The format of a file directory as follows, you can see the collection of many services log, and according to the service name, time to differentiate: ~/data/kepler-log$ lsauthorization.20160512 default.20160513 default.20160505 portal.20160512 portal.20160505 portal.20160514

two pits that had to be mentioned Pit 1

Back to the previous two sections, the customization of a staticlineprefixexecsource to add some prefix work. Since the service/module name of the source is to be differentiated, and the time to be split, according to the official Flume document, the following source interceptor configuration can be used entirely. For example, I1 represents a timestamp, and I2 represents the default static variable Kv,key=module,value=portal.

But flume the official default Kafkasource (v1.6.0) Implementation:

You can see that you rewrote the KV in the event header, discarding the header that was sent over, because of the existence of this pit, tailf-f in the event body to specify the module/service name in the front, Then Rollingbytypeanddayfilesink will be split by separator. Otherwise the downstream can not reach KV.

Pit 2

exec source needs to execute the tail-f command to read a line of standard output and standard errors, but if the tail-f is encapsulated in a script, then some pipe commands are executed in the script, such as Tail-f Logback.log | awk ' {print ' portal##$$## ' $} ', then exec source will always discard the most recent output, resulting in a log appended to the end of the file some cannot always be "late", unless a new log is appended, they will be "squeezed" out. This question is more bizarre. There is no careful study at the moment. To show posterity not to pit.

5 Conclusion

From this centralized collection of distributed services, we can see that the use of some open source components can be very convenient to solve the problems found in our daily work, and the ability to find problems and solve problems is the basic quality requirements of engineers. For it does not meet the needs of the need to have the spirit of study, know it is still to know the reason why to do some ad-hoc work, can better leverage these components.
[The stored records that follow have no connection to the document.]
Lemma create_worker_fresh x m d n :
  integrity d → sound (mkWorld d n) → db_nodes d !! n_id x = Some x →
  (∀ w r, db_workers d !! w = Some r → r_node_id r = n_id x → r_tenant_id r ≠ n_tenant_id x) →
  ∀ k, (n ≤ k)%nat →
  sound (mkWorld (set_workers (<[mkWorkerId (uuid4 k) :=
    row_of_worker (Worker.ready (Worker.new (mkWorkerId (uuid4 k)) x m (clock (S k))))]> (db_workers d)) d)
    (S (S (S k)))).
Proof using All.
  intros Hint Hs Hx Hnone k Hk. pose proof Hs as [Hd Hm]. cbn in Hd, Hm.
  assert (∀ w r, db_workers d !! w = Some r → r_node_id r ≠ n_id x) as Hnone'.
  { intros w r Hr E'. eapply Hnone; [done..|].
    destruct (int_workers d Hint w r Hr) as (_ & _ & (y & Hy & <-)%fk_node_spec & _). congruence. }
  split.
  - eapply (new_worker_consistent d); try done. cbn. eapply fresh_worker; [exact Hm|lia].
  - destruct Hm as [Mj Mn Mw Ml]. split; cbn; intros k' Hk'.
    + destruct (Mj k' Hk') as (m' & ? & ?). exists m'. by split; [lia|].
    + destruct (Mn k' Hk') as (m' & ? & ?). exists m'. by split; [lia|].
    + apply lookup_insert_is_Some in Hk' as [<-|[_ (m' & ? & ?)%Mw]]; [exists k|exists m']; by split; [lia|].
    + destruct (Ml k' Hk') as (m' & ? & ?). exists m'. by split; [lia|].
Qed.

Lemma create_worker_sound x m d n :
  integrity d → sound (mkWorld d n) → db_nodes d !! n_id x = Some x →
  wp (create_worker x m) (λ w s, sound s ∧ registered w (w_db s)) (λ _, sound) (mkWorld d n).
Proof using All.
  intros Hint Hs Hx. pose proof Hs as [Hd _]. cbn in Hd. unfold create_worker. wp_step.
  apply wp_worker_get_by_node_id; [by apply consistent_loadable|]. intros o dr k Hk Ho.
  destruct o as [r|]; cbn [mbind option_bind].
  2:{ wp_steps. apply wp_worker_save_any; [|intros; unchanged]. wp_steps.
      split; [by apply (create_worker_fresh x m d n)|]. split; [|done]. cbn. by rewrite lookup_insert_eq. }
  destruct Ho as (w & Hw & Hrn & Hrt).
  destruct (int_workers d Hint w r Hw) as (Hrid & Hten & Hfkn & _).
  destruct (hydrate d dr r) as [wk|] eqn:Hhy.
  2:{ exfalso. unfold hydrate in Hhy. by rewrite Hrn, Hx in Hhy. }
  pose proof (hydrate_read d dr w r wk Hint Hw Hhy) as Hrw.
  destruct (read_worker_row d r wk Hrw) as (Hn & Hj & _ & Ht). wp_step.
  set (wk' := set_managed_by m (Worker.recover wk)).
  destruct (w_running_job wk) as [y|] eqn:Hwy.
  2:{ wp_steps. apply (wp_save_read_worker wk _ r); [done..|by left|]. wp_steps.
      split; [|split; [|done]; cbn; by rewrite lookup_insert_eq].
      apply (sound_step_worker d n _ r wk'); try done; [lia|apply Hrw]. }
  cbn in Hj. symmetry in Hj.
  destruct (holding_of_worker d _ r _ Hint Hd (rw_row _ _ _ Hrw) Hj) as (y0 & nd & i & l & Hh & _).
  assert (y0 = y) as ->.
  { destruct (rw_job _ _ _ Hrw _ Hj) as (z & Hz & Hz'). pose proof (ho_job _ _ _ _ _ _ _ Hh).
    pose proof (ho_running _ _ _ _ _ _ _ Hh). congruence. }
  pose proof Hh as [_ _ Hjob Hnode Hon Hasg Hst Hl Hlw Hlj Htw Htj Htl _].
  assert (nd = x) as -> by congruence.
  destruct (int_jobs d Hint _ _ Hjob) as (_ & _ & Hji & _).
  destruct (int_nodes d Hint _ _ Hnode) as (_ & _ & Hni). destruct (co_nodes d Hd _ _ Hnode) as [Hnok _].
  wp_step. apply (wp_reclaim_job y x x false
    (filter (λ kv, lease_matches_job (j_id y) (j_tenant_id y) kv.2 = false) (db_leases d)));
    try done; [by eapply co_jobs|].
  intros o y' now k' Hk' Hgu _. wp_steps.
  pose proof (delete_lease_except d (j_id y) y (j_tenant_id y) Hint Hjob eq_refl) as HL.
  apply wp_worker_save; cbn; unfold w_tenant_id in *; cbn; rewrite ?Hn, ?Ht; try done.
  { apply fk_node_spec. eexists. cbn. rewrite Hrn, lookup_insert_eq. split; [done|]. by cbn. }
  { intros i1 l1 [Hl1 _]%HL Hlw1. destruct (int_leases d Hint i1 l1 Hl1) as (_ & _ & (z & Hz & <-)%fk_worker_spec & _).
    rewrite Hlw1, (rw_row _ _ _ Hrw) in Hz. by injection Hz as <-. }
  wp_steps. split; [|split; [|done]; cbn; by rewrite lookup_insert_eq].
  eapply (sound_drop d _ n _ (w_id wk) r (row_of_worker wk') y y' x); try done; cbn; [lia|congruence].
Qed.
In addition, log collection is only a starting point, using valuable data, the subsequent use of the scene and imagination space will be very large, such as

1 The use of spark streaming in a time window to calculate the log, do flow control and access restrictions.

2 Use awk scripts, the advanced functions of Scala to do a single machine access statistical analysis, or Hadoop, spark large data statistical analysis.

3 In addition to port survival and semantic monitoring, the use of real-time computing processing logs, error, anomaly and other information filtering, to achieve a real service health care and early warning monitoring.

4 collection of logs can be imported through the Logstash elastic search, using Elk way to do log query use.